● **Problem description**: Each line in the records below, from the one that contains "λ w, (Ret tt, World (trace w ++" to the one that contains "ValueError msg =>", should be reproduced exactly, the first and last included.

● **Collected data entries**:
_ _ _
(** * K8sPod: topology planning, ordered start, readiness polling, teardown

    A shallow embedding of [jina/peapods/pods/k8s.py].  Python objects are
    records, [getattr] with a default is an explicit three-way attribute,
    raised exceptions are values, and the calls made to the Kubernetes
    control plane are recorded in a trace. *)

From Stdlib Require Import ZArith Lia Ascii.
From stdpp Require Import gmap strings list pretty.

Local Open Scope string_scope.
Local Open Scope Z_scope.
Local Open Scope list_scope.

#[local] Set Warnings "-clear-no-such-hyp".

(** ** Python values *)

(** The exceptions that can travel through this module.  All of them are
    subclasses of Python's [Exception]. *)
Inductive exception : Type :=
  | ValueError (msg : string)
  | AttributeError (attribute : string)
  | KeyError (key : string)
  | ApiException (reason : string).

(** An attribute of an [argparse.Namespace]: the object may not carry it at
    all, which [getattr(obj, name, default)] tolerates and [obj.name] does
    not. *)
Inductive attr (A : Type) : Type :=
  | Missing
  | Attr (a : A).
Arguments Missing {A}.
Arguments Attr {A} a.

Definition getattr {A : Type} (a : attr A) (default : A) : A :=
  match a with
  | Missing => default
  | Attr v => v
  end.

(** [obj.name]: raises [AttributeError] when the attribute is absent. *)
Definition getfield {A : Type} (attribute : string) (a : attr A) : exception + A :=
  match a with
  | Missing => inl (AttributeError attribute)
  | Attr v => inr v
  end.

(** Truth value of an [Optional[str]]: [None] and the empty string are false. *)
Definition truthy (o : option string) : bool :=
  match o with
  | None => false
  | Some s => negb (String.eqb s EmptyString)
  end.

(** [o or default] on an [Optional[str]]. *)
Definition or_else (o : option string) (default : string) : string :=
  match o with
  | Some s => if truthy o then s else default
  | None => default
  end.

(** Values stored in the small dictionaries handed to the command-line
    serialiser. *)
Inductive pyval : Type :=
  | PyNone
  | PyInt (z : Z)
  | PyStr (s : string).

Abbreviation dict := (list (string * pyval)).

(** ** Unit arguments *)

Module Namespace.

Record t : Type := mk {
  name : string;
  k8s_namespace : string;
  noblock_on_start : bool;
  port_expose : Z;
  uses : string;
  uses_with : option dict;
  parallel : attr Z;
  replicas : attr Z;
  uses_before : attr (option string);
  uses_after : attr (option string);
  k8s_custom_resource_dir : attr (option string)
}.

(** [a = copy.copy(args); a.uses = image] *)
Definition copy_with_uses (args : t) (image : string) : t :=
  {| name := name args;
     k8s_namespace := k8s_namespace args;
     noblock_on_start := noblock_on_start args;
     port_expose := port_expose args;
     uses := image;
     uses_with := uses_with args;
     parallel := parallel args;
     replicas := replicas args;
     uses_before := uses_before args;
     uses_after := uses_after args;
     k8s_custom_resource_dir := k8s_custom_resource_dir args |}.

End Namespace.

(** ** The topology plan *)

Record parsed_args : Type := {
  head_deployment : option Namespace.t;
  tail_deployment : option Namespace.t;
  deployments : list Namespace.t
}.

Section Planning.

(** [jina.__default_executor__], the pass-through image. *)
Variable __default_executor__ : string.

(** [self.needs]: the names of the upstream pods. *)
Variable needs : gset string.

Definition head_condition (args : Namespace.t) : bool :=
  let parallel := getattr (Namespace.parallel args) 1 in
  let replicas := getattr (Namespace.replicas args) 1 in
  let uses_before := getattr (Namespace.uses_before args) None in
  (1 <? parallel)
  || ((1 <? Z.of_nat (size needs)) && (1 <? replicas))
  || truthy uses_before.

Definition tail_condition (args : Namespace.t) : bool :=
  let parallel := getattr (Namespace.parallel args) 1 in
  (1 <? parallel) || truthy (getattr (Namespace.uses_after args) None).

(** [K8sPod._parse_deployment_args].  [[args] * parallel] is the empty list
    for [parallel <= 0]. *)
Definition _parse_deployment_args (args : Namespace.t) : exception + parsed_args :=
  let parallel := getattr (Namespace.parallel args) 1 in
  match
    (if head_condition args then
       match getfield "uses_before" (Namespace.uses_before args) with
       | inl e => inl e
       | inr ub => inr (Some (Namespace.copy_with_uses args (or_else ub __default_executor__)))
       end
     else inr None)
  with
  | inl e => inl e
  | inr head =>
      match
        (if tail_condition args then
           match getfield "uses_after" (Namespace.uses_after args) with
           | inl e => inl e
           | inr ua => inr (Some (Namespace.copy_with_uses args (or_else ua __default_executor__)))
           end
         else inr None)
      with
      | inl e => inl e
      | inr tail =>
          inr {| head_deployment := head;
                 tail_deployment := tail;
                 deployments := replicate (Z.to_nat parallel) args |}
      end
  end.

End Planning.

(** ** External collaborators *)

(** The pure helpers of [k8slib.kubernetes_deployment], which this file
    imports and does not define. *)
Class kubernetes_deployment : Type := {
  to_dns_name : string → string;
  get_image_name : string → string;
  get_cli_params : Namespace.t → list string → string;
  get_init_container_args : Namespace.t → option dict;
  dictionary_to_cli_param : option dict → string
}.

(** What the control plane reports about one pod.  [labels] is the pod's
    dictionary of labels, possibly empty; a pod whose [labels] attribute is
    [None] is not represented. *)
Record V1ObjectMeta : Type := { labels : gmap string string }.
Record V1PodStatus : Type := { phase : string; pod_ip : option string }.
Record V1Pod : Type := { metadata : V1ObjectMeta; status : V1PodStatus }.

(** The keyword arguments of one [kubernetes_deployment.deploy_service] call;
    an argument left at its default is [None]. *)
Record deploy_service_call : Type := {
  svc_name : string;
  svc_namespace : string;
  image_name : string;
  container_cmd : string;
  container_args : string;
  svc_logger : string;
  svc_replicas : Z;
  pull_policy : string;
  init_container : option dict;
  custom_resource_dir : option string;
  svc_port_expose : option Z
}.

(** Everything observable from outside: log lines, control-plane calls and
    the pause between two polls. *)
Inductive event : Type :=
  | Log (logger level message : string)
  | CreateNamespace (namespace : string) (custom_resource_dir : option string)
  | DeployService (call : deploy_service_call)
  | ListNamespacedPod (namespace : string)
  | DeleteNamespacedDeployment (name namespace : string)
  | Sleep.

(** The control plane's answers.  An answer may depend on how many calls were
    made before it ([nat]), so that the same call can be answered
    differently over time; [Some e] and [inl e] mean that the call raises. *)
Class control_plane : Type := {
  create_namespace : nat → string → option string → option exception;
  deploy_service : nat → deploy_service_call → option exception;
  list_namespaced_pod : nat → string → exception + list V1Pod;
  delete_namespaced_deployment : nat → string → string → exception + string
}.

(** ** Program state and effects *)

(** [U] is the type of the context managers kept on the exit stack. *)
Record world (U : Type) : Type := World {
  trace : list event;
  clock : nat;
  exit_callbacks : list U
}.
Arguments World {U} _ _ _.
Arguments trace {U} _.
Arguments clock {U} _.
Arguments exit_callbacks {U} _.

(** A call either returns, raises, or is still polling when the fuel that
    bounds the readiness loop runs out. *)
Inductive outcome (A : Type) : Type :=
  | Ret (a : A)
  | Raise (e : exception)
  | Spin.
Arguments Ret {A} a.
Arguments Raise {A} e.
Arguments Spin {A}.

Definition M (U A : Type) : Type := world U → outcome A * world U.

#[global] Instance M_ret {U} : MRet (M U) := λ A a w, (Ret a, w).

#[global] Instance M_bind {U} : MBind (M U) := λ A B f m w,
  match m w with
  | (Ret a, w') => f a w'
  | (Raise e, w') => (Raise e, w')
  | (Spin, w') => (Spin, w')
  end.

Section Effects.

Context {U : Type} {cluster : control_plane}.

Definition raise {A : Type} (e : exception) : M U A := λ w, (Raise e, w).

Definition spin {A : Type} : M U A := λ w, (Spin, w).

(** [try: body except Exception as exc: handler(exc)] *)
Definition try_except {A : Type} (body : M U A) (handler : exception → M U A) : M U A :=
  λ w, match body w with
       | (Raise e, w') => handler e w'
       | r => r
       end.

(** A local effect: one more event, no control-plane call. *)
Definition emit (e : event) : M U unit :=
  λ w, (Ret tt, World (trace w ++ [e]) (clock w) (exit_callbacks w)).

(** A control-plane call: recorded, counted, then answered. *)
Definition called (e : event) (w : world U) : world U :=
  World (trace w ++ [e]) (S (clock w)) (exit_callbacks w).

Definition kubernetes_tools_create (namespace : string) (crd : option string) : M U unit :=
  λ w, match create_namespace (clock w) namespace crd with
       | None => (Ret tt, called (CreateNamespace namespace crd) w)
       | Some e => (Raise e, called (CreateNamespace namespace crd) w)
       end.

Definition kubernetes_deployment_deploy_service (c : deploy_service_call) : M U unit :=
  λ w, match deploy_service (clock w) c with
       | None => (Ret tt, called (DeployService c) w)
       | Some e => (Raise e, called (DeployService c) w)
       end.

Definition client_list_namespaced_pod (namespace : string) : M U (list V1Pod) :=
  λ w, match list_namespaced_pod (clock w) namespace with
       | inr items => (Ret items, called (ListNamespacedPod namespace) w)
       | inl e => (Raise e, called (ListNamespacedPod namespace) w)
       end.

Definition client_delete_namespaced_deployment (name namespace : string) : M U string :=
  λ w, match delete_namespaced_deployment (clock w) name namespace with
       | inr resp_status => (Ret resp_status, called (DeleteNamespacedDeployment name namespace) w)
       | inl e => (Raise e, called (DeleteNamespacedDeployment name namespace) w)
       end.

(** [self._exit_callbacks.append(cm)], the tail of [ExitStack.enter_context]. *)
Definition push_exit_callback (u : U) : M U unit :=
  λ w, (Ret tt, World (trace w) (clock w) (exit_callbacks w ++ [u])).

(** [for x in xs: f(x)] *)
Fixpoint for_each {A : Type} (f : A → M U unit) (xs : list A) : M U unit :=
  match xs with
  | [] => mret tt
  | x :: rest => f x ;; for_each f rest
  end.

End Effects.

(** The double-quote character, for the argument arrays. *)
Definition dq : string := String (Ascii.ascii_of_nat 34) EmptyString.

Definition repr (e : exception) : string :=
  match e with
  | ValueError msg => "ValueError('" +:+ msg +:+ "')"
  | AttributeError a => "AttributeError('" +:+ a +:+ "')"
  | KeyError k => "KeyError('" +:+ k +:+ "')"
  | ApiException r => "ApiException('" +:+ r +:+ "')"
  end.

Definition quoted (s : string) : string := dq +:+ s +:+ dq.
_ _ _
● **Completed task**:
  λ w, (Ret tt, World (trace w ++ [e]) (clock w) (exit_callbacks w)).

(** A control-plane call: recorded, counted, then answered. *)
Definition called (e : event) (w : world U) : world U :=
  World (trace w ++ [e]) (S (clock w)) (exit_callbacks w).

Definition kubernetes_tools_create (namespace : string) (crd : option string) : M U unit :=
  λ w, match create_namespace (clock w) namespace crd with
       | None => (Ret tt, called (CreateNamespace namespace crd) w)
       | Some e => (Raise e, called (CreateNamespace namespace crd) w)
       end.

Definition kubernetes_deployment_deploy_service (c : deploy_service_call) : M U unit :=
  λ w, match deploy_service (clock w) c with
       | None => (Ret tt, called (DeployService c) w)
       | Some e => (Raise e, called (DeployService c) w)
       end.

Definition client_list_namespaced_pod (namespace : string) : M U (list V1Pod) :=
  λ w, match list_namespaced_pod (clock w) namespace with
       | inr items => (Ret items, called (ListNamespacedPod namespace) w)
       | inl e => (Raise e, called (ListNamespacedPod namespace) w)
       end.

Definition client_delete_namespaced_deployment (name namespace : string) : M U string :=
  λ w, match delete_namespaced_deployment (clock w) name namespace with
       | inr resp_status => (Ret resp_status, called (DeleteNamespacedDeployment name namespace) w)
       | inl e => (Raise e, called (DeleteNamespacedDeployment name namespace) w)
       end.

(** [self._exit_callbacks.append(cm)], the tail of [ExitStack.enter_context]. *)
Definition push_exit_callback (u : U) : M U unit :=
  λ w, (Ret tt, World (trace w) (clock w) (exit_callbacks w ++ [u])).

(** [for x in xs: f(x)] *)
Fixpoint for_each {A : Type} (f : A → M U unit) (xs : list A) : M U unit :=
  match xs with
  | [] => mret tt
  | x :: rest => f x ;; for_each f rest
  end.

End Effects.

(** The double-quote character, for the argument arrays. *)
Definition dq : string := String (Ascii.ascii_of_nat 34) EmptyString.

Definition repr (e : exception) : string :=
  match e with
  | ValueError msg => "ValueError('" +:+ msg +:+ "')"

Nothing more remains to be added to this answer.